The Basics of Website Accessibility
“Accessibility” brings to mind a very narrow idea of usability tools for the Internet, usually those that help Internet users with sensory disabilities. However, designing websites with accessibility in mind covers a wider range of computer users than one might think. Complicated or poorly designed websites make using the Internet difficult for users with physical and cognitive disabilities as well.
Creating a website that is designed to be accessible for a wide range of users benefits all users. A well-designed website should consider not just the aesthetics and the cleanliness of code, but also how an accessibility tool will interact with the semantic elements of the website. While every website cannot be perfect for every user, consider who your users are and who they might be.

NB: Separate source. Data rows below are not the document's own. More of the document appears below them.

Lemma mapM_ext_in {St X Y} (f g : X -> M num St Y) l :
  (forall a, In a l -> f a = g a) -> mapM f l = mapM g l.
Proof.
  induction l as [|a l IH]; intros H; simpl; [reflexivity|].
  rewrite (H a) by (left; reflexivity).
  rewrite IH by (intros; apply H; right; assumption). reflexivity.
Qed.

(** Of what its array [losses] held, the sparse [mse()] reads the entries
    of the columns of [v] only. *)
Lemma mse_sparse_accumulators (EX1 EX2 : Externals num) (s : svd num (SparseMatrix num)) :
  (forall i, i < mcols (v s) ->
     losses_uninit (Externals := EX1) i = losses_uninit (Externals := EX2) i) ->
  mse_sparse (EX := EX1) s = mse_sparse (EX := EX2) s.
Proof.
  intros H. unfold mse_sparse. apply bind_ext. intros u0.
  rewrite (mapM_ext_in (column_loss_sparse (EX := EX1) s u0)
                       (column_loss_sparse (EX := EX2) s u0)); [reflexivity|].
  intros i Hi. apply in_seq in Hi. unfold column_loss_sparse.
  rewrite H by lia. reflexivity.
Qed.

End Accumulators.

(** X18.  The two backends of [mse()] agree when their arrays [losses],
    which each of them allocates and does not initialise (lines 179 and
    214), held the same in the entries of the columns of [v]: on a sparse
    matrix whose stored entries are in increasing row order within its
    rows, whenever the dense [mse()] returns on the dense copy of the
    matrix, the sparse [mse()] returns the same value.  [EXd] is the setting
    of the dense call and [EXs] that of the sparse one.  Without
    [mask_zeros] this needs [x - 0 = x] of the arithmetic (the dense loop
    subtracts the zeros too); with [mask_zeros] it needs that no stored
    entry is zero (the dense loop skips the zeros, the sparse loop visits
    what is stored). *)
Theorem dense_and_sparse_mse_agree {num : Type} {SC : Scalar num}
        (EXd EXs : Externals num) (s : svd num (SparseMatrix num)) (x : num) :
  (forall i, i < mcols (v s) ->
     losses_uninit (Externals := EXd) i = losses_uninit (Externals := EXs) i) ->
  sparse_in_range (A s) -> sparse_sorted (A s) ->
  (mask_zeros s = false -> forall y : num, nsub y nzero = y) ->
  (mask_zeros s = true -> neqb (nzero : num) nzero = true /\ stored_nonzero (A s)) ->
  0 < sp_rows (A s) ->
  result (mse_dense (EX := EXd) (as_dense s)) = Ok x ->
  result (mse_sparse (EX := EXs) s) = Ok x.
Proof.
  intros Hl Hin Hs Hsub Hnz Hm H.
  rewrite <- (mse_sparse_accumulators EXd EXs s Hl).
  exact (mse_agrees_on_shared_accumulators s x Hin Hs Hsub Hnz Hm H).
Qed.

(** The statement on doubles with zeros masked, the two arrays differing
    beyond the columns of [v], and over the reals without masking. *)
Lemma dense_and_sparse_mse_agree_witness :
  (exists x, result (mse_dense (EX := float_externals) (as_dense Shapes.zeros_masked)) = Ok x
             /\ result (mse_sparse (EX := float_externals_other) Shapes.zeros_masked) = Ok x)
  /\ (exists x, result (mse_dense (as_dense Shapes.real_sparse)) = Ok x
                /\ result (mse_sparse Shapes.real_sparse) = Ok x).
Proof.
  split.
  - destruct (result (mse_dense (EX := float_externals) (as_dense Shapes.zeros_masked)))
      as [x| |] eqn:E; [|vm_compute in E; discriminate..].
    exists x. split; [reflexivity|].
    apply (dense_and_sparse_mse_agree float_externals float_externals_other
             Shapes.zeros_masked x); try exact E.
    + intros i Hi. change (mcols (v Shapes.zeros_masked)) with 2 in Hi.
      simpl. apply Nat.ltb_lt in Hi. rewrite Hi. reflexivity.
    + unfold sparse_in_range. simpl. repeat constructor.
    + unfold sparse_sorted. simpl. repeat constructor.
    + discriminate.
    + intros _. split; [reflexivity|]. unfold stored_nonzero. simpl. repeat constructor.
    + simpl. lia.
  - destruct (result (mse_dense (as_dense Shapes.real_sparse))) as [x| |] eqn:E;
      [|cbv in E; discriminate..].
    exists x. split; [reflexivity|].
    apply (dense_and_sparse_mse_agree real_externals real_externals Shapes.real_sparse x);
      try exact E.
    + reflexivity.
    + unfold sparse_in_range. simpl. repeat constructor.
    + unfold sparse_sorted. simpl. repeat constructor.
    + intros _ y. simpl. apply Rminus_0_r.
    + discriminate.
    + simpl. lia.
Defined.

(** ** The column a fitter writes *)

Section OwnColumn.
Context {num : Type} {SC : Scalar num} {EX : Externals num}.
Local Abbreviation dsvd := (svd num (MatrixXd num)).
Local Abbreviation MD := (M num dsvd).

Lemma others_kept_refl k (s : dsvd) : others_kept k s s.
Proof. split; [intros; split; reflexivity|reflexivity]. Qed.

Lemma others_kept_trans k (s1 s2 s3 : dsvd) :
  others_kept k s1 s2 -> others_kept k s2 s3 -> others_kept k s1 s3.
Proof.
  intros (H1 & D1) (H2 & D2). split; [|congruence].
  intros j Hj. destruct (H1 j Hj), (H2 j Hj). split; congruence.
Qed.

Lemma set_cols_others k (s : dsvd) vc uc v' u' t :
  set_col (v s) k vc = Some v' -> set_col (u s) k uc = Some u' ->
  others_kept k s (with_tol_ (with_u (with_v s v') u') t).
Proof.
  intros Hv Hu. split; [|reflexivity]. intros j Hj. simpl.
  split; [exact (set_col_other _ _ _ _ _ Hu Hj)|exact (set_col_other _ _ _ _ _ Hv Hj)].
Qed.

Lemma fit_rank_one_body_others (s : dsvd) sd :
  result (fit_rank_one_body s) = Ok sd -> others_kept 0 s (fst sd).
Proof.
  unfold fit_rank_one_body. intros H. inv_ok. subst. eapply set_cols_others; eauto.
Qed.

Lemma fit_rank_two_body_others (s : dsvd) sd :
  result (fit_rank_two_body s) = Ok sd -> others_kept 1 s (fst sd).
Proof.
  unfold fit_rank_two_body. intros H. inv_ok. subst. simpl in *.
  eapply set_cols_others; eauto.
Qed.

Lemma fit_rank_k_body_others k (s : dsvd) sd :
  result (fit_rank_k_body k s) = Ok sd -> others_kept k s (fst sd).
Proof.
  unfold fit_rank_k_body. intros H. inv_ok. subst. eapply set_cols_others; eauto.
Qed.

Lemma als_loop_others k (body : dsvd -> MD (dsvd * num)) :
  (forall s sd, result (body s) = Ok sd -> others_kept k s (fst sd)) ->
  forall fuel dn s sd, result (als_loop k body fuel dn s) = Ok sd -> others_kept k s (fst sd).
Proof.
  intros Hb. induction fuel as [|fuel IH]; intros dn s sd H; cbn [als_loop] in H.
  - injection H as <-. apply others_kept_refl.
  - apply result_bind_Ok in H. destruct H as (sd1 & H1 & H).
    apply result_bind_Ok in H. destruct H as (_ & _ & H).
    apply Hb in H1. destruct (nltb _ _).
    + injection H as <-. exact H1.
    + apply IH in H. eapply others_kept_trans; [exact H1|exact H].
Qed.

End OwnColumn.

(** X19.  A fitter writes one column of [u] and one column of [v], its
    own: when the fitter of column [k] returns, every other column of [u]
    and of [v] is as it was, and so is [d].  The deflation of the later
    fitters reads the earlier columns and never changes them. *)
Theorem fitter_owns_its_column {num : Type} {SC : Scalar num} {EX : Externals num}
        (k : nat) (s s' : svd num (MatrixXd num)) :
  result (fit_rank k s) = Ok s' ->
  (forall j, j <> k -> col (u s') j = col (u s) j /\ col (v s') j = col (v s) j)
  /\ d s' = d s.
Proof.
  assert (Hloop : forall body,
            (forall s sd, result (body s) = Ok sd -> others_kept k s (fst sd)) ->
            result (sd <- als_loop k body (maxit s - iter_ s) (d_uninit k) s ;; unscale k sd)
            = Ok s' -> others_kept k s s').
  { intros body Hb H. apply result_bind_Ok in H. destruct H as (sd & H1 & H2).
    eapply others_kept_trans; [eapply als_loop_others; eauto|].
    unfold unscale in H2. inv_ok. subst s'. split; [|reflexivity].
    intros j Hj. simpl. split; [|reflexivity].
    match goal with Hs : set_col _ k _ = Some _ |- _ => exact (set_col_other _ _ _ _ _ Hs Hj) end. }
  destruct k as [|[|k]]; simpl; apply Hloop.
  - apply fit_rank_one_body_others.
  - apply fit_rank_two_body_others.
  - apply fit_rank_k_body_others.
Qed.

(** The statement on diag(2, 1) with two components: the rank-1 fitter
    leaves the second columns alone. *)
Lemma fitter_owns_its_column_witness :
  exists s', result (fit_rank 0 Inputs.budget_model) = Ok s'
             /\ col (u s') 1 = col (u Inputs.budget_model) 1
             /\ col (v s') 1 = col (v Inputs.budget_model) 1.
Proof.
  destruct (result (fit_rank 0 Inputs.budget_model)) as [s'| |] eqn:E;
    [|vm_compute in E; discriminate..].
  exists s'. split; [reflexivity|].
  destruct (fitter_owns_its_column 0 Inputs.budget_model s' E) as (H & _).
  apply (H 1). discriminate.
Defined.

(** X20.  The general fitter [fit_rank_k(k)] stays within bounds on every
    well-formed rank-[r] model of an [m] by [n] matrix and every column
    [k < r], square or not, and returns such a model: its deflation reads
    row [i] of [v] in the V half and row [i] of [u] in the U half.  It is
    the special case [fit_rank_two] that restricts [fit] with two or more
    components to square matrices. *)
Theorem general_fitter_within_bounds {num : Type} {SC : Scalar num} {EX : Externals num}
        (m n r k : nat) (s : svd num (MatrixXd num)) :
  model_of m n r s -> k < r ->
  exists s', result (fit_rank_k k s) = Ok s' /\ model_of m n r s'.
Proof.
  intros Hs Hk. unfold fit_rank_k. eapply returns_bind.
  - apply (als_loop_returns k (fit_rank_k_body k) (model_of m n r)); [| |exact Hs].
    + intros s0 H0. apply fit_rank_k_body_returns; assumption.
    + intros; assumption.
  - intros sd Hsd. apply unscale_returns; assumption.
Qed.

Lemma wide_model_shape : model_of 1 2 2 Inputs.wide_model.
Proof. unfold model_of, wf_matrix. simpl. repeat split; repeat constructor. Qed.

(** The statement on the 1 by 2 matrix with two components, column 1. *)
Lemma general_fitter_within_bounds_witness :
  exists s', result (fit_rank_k 1 Inputs.wide_model) = Ok s' /\ model_of 1 2 2 s'.
Proof.
  apply (general_fitter_within_bounds 1 2 2 1 Inputs.wide_model wide_model_shape). lia.
Defined.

According to the Worldwide Web Consortium (W3C), the range of disabilities one should consider when designing a website:
- Health conditions that impact a user’s energy and physical abilities when using a computer
- Situational or environmental limitations to computer use
- Age-related impairments
- Cognitive disabilities
It’s also important to keep in mind that any user may have a combination of disabilities, such as partial blindness and an inability to use a mouse. For this user, if your media controls are too small to easily click or see, any video playing on your website may cause difficulty. You should consider not just how to best design your website with accessibility in mind, but also consider how those solutions will interact with each other in the real world.
While the scope of all accessibility tools is well beyond the scope of this site, some basics to keep in mind when designing your website include:
- Can the user control your website with their keyboard?
- Does audio content offer captions? Can the user modify the size and speed of the captions?
- Is your text presented in easily digestible chunks? Have you considered how users with cognitive disabilities will be able to process your information?
- Is your page navigation consistent and easy to follow?
- Do your images offer alternative text for screen readers?
- Have you considered color-blind users when making your design choices?
For a much deeper look at usability and acessibility, consider downloading and reading the 156 page report by the Nielsen Norman Group: Usability Guidelines for Accessible Web Design. While order, the report still offers a lot of useful ideas to consider.